Lemma edge_ok db e :
  e_id e < next_edge (next_ids db) → edge_fits server e db = true →
  tables_ok db → tables_ok (with_edge_rows <[e_id e := e]> db).
Proof.
  intros Hid (Hf & Ht & Hu)%edge_fits_ok [I N O E D U En P Z]. split; try done; cbn.
  - intros k f. rewrite lookup_insert. case_decide; [intros [= <-]; subst; done|apply E].
  - intros k f. rewrite lookup_insert. case_decide; [intros [= <-]; done|apply D].
  - intros k l f g. rewrite !lookup_insert. destruct (decide (e_id e = k)) as [<-|Hk], (decide (e_id e = l)) as [<-|Hl].
    + done.
    + intros [= <-] Hg Hfrom Hs. destruct (Hu l g Hg); [|done..]. by destruct (E l g Hg) as [-> _].
    + intros Hg [= <-] Hfrom Hs. destruct (Hu k f Hg); [|done..]. by destruct (E k f Hg) as [-> _].
    + apply U.
Qed.

Lemma edge_keeps tenant db f : keeps_others tenant db (with_edge_rows f db).
Proof. split; cbn; eauto using same_ivr_refl. Qed.

Lemma prompt_keeps tenant db f : keeps_others tenant db (with_prompt_rows f db).
Proof. split; cbn; eauto using same_ivr_refl. Qed.

(** Edges and prompts that go away. *)
Lemma fewer_edges_ok db f : f (edge_rows db) ⊆ edge_rows db → tables_ok db → tables_ok (with_edge_rows f db).
Proof.
  intros Hm [I N O E D U En P Z].
  assert (∀ k e, f (edge_rows db) !! k = Some e → edge_rows db !! k = Some e) as Hs by (intros; by eapply lookup_weaken).
  split; try done; cbn; eauto.
Qed.
(* ===== verification/IvrShortfalls.v ===== *)
(** What the dialplan of IVRs and their routes do that they should not, and the witnesses of
    [IvrTheorems]. *)

From S2P Require Import Prelude Paging StateError JsNumber Zod Rbac Auth Ivr IvrXml IvrDialplan IvrStore IvrAdmin IvrTheorems.

(** ** The dialplan *)

Section dialplan.
Context `{Matcher}.

(** The branch of a node applies to every call, whatever its destination. *)
Lemma branch_applies fields i node edges :
  plain (fields (digit_field (b_id node))) = true →
  existsb (applies fields) (ex_conditions (buildBranchExtension i node edges)) = true.
Proof.
  intros Hp. cbn [buildBranchExtension ex_conditions]. rewrite !existsb_app. cbn [existsb].
  unfold applies at 3. cbn [co_expression co_field]. rewrite (matches_any _ Hp), !orb_true_r. done.
Qed.

Lemma node_name_plain i n : plain (nodeExtName i n) = true.
Proof.
  unfold nodeExtName, plain. rewrite !string_forallb_app. fold (plain (zs i)) (plain (zs n)). by rewrite !zs_plain.
Qed.

Lemma entering_applies fields i node :
  plain (fields "destination_number"%string) = true →
  existsb (applies fields) (ex_conditions (buildCollectExtension i node)) =
  String.eqb (nodeExtName i (b_id node)) (fields "destination_number"%string).
Proof.
  intros Hp. cbn [buildCollectExtension ex_conditions existsb]. unfold applies. cbn [co_expression co_field].
  by rewrite (matches_plain _ _ (node_name_plain i (b_id node)) Hp), orb_false_r.
Qed.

--

HOW TO COMPLETE THIS TASK: Each line from the beginning of the entries to the line with "f Hg) as [-> _]." must be repeated exactly, with both end lines kept and no other lines given.

EXERCISE RESULT:
Lemma edge_ok db e :
  e_id e < next_edge (next_ids db) → edge_fits server e db = true →
  tables_ok db → tables_ok (with_edge_rows <[e_id e := e]> db).
Proof.
  intros Hid (Hf & Ht & Hu)%edge_fits_ok [I N O E D U En P Z]. split; try done; cbn.
  - intros k f. rewrite lookup_insert. case_decide; [intros [= <-]; subst; done|apply E].
  - intros k f. rewrite lookup_insert. case_decide; [intros [= <-]; done|apply D].
  - intros k l f g. rewrite !lookup_insert. destruct (decide (e_id e = k)) as [<-|Hk], (decide (e_id e = l)) as [<-|Hl].
    + done.
    + intros [= <-] Hg Hfrom Hs. destruct (Hu l g Hg); [|done..]. by destruct (E l g Hg) as [-> _].
    + intros Hg [= <-] Hfrom Hs. destruct (Hu k f Hg); [|done..]. by destruct (E k f Hg) as [-> _].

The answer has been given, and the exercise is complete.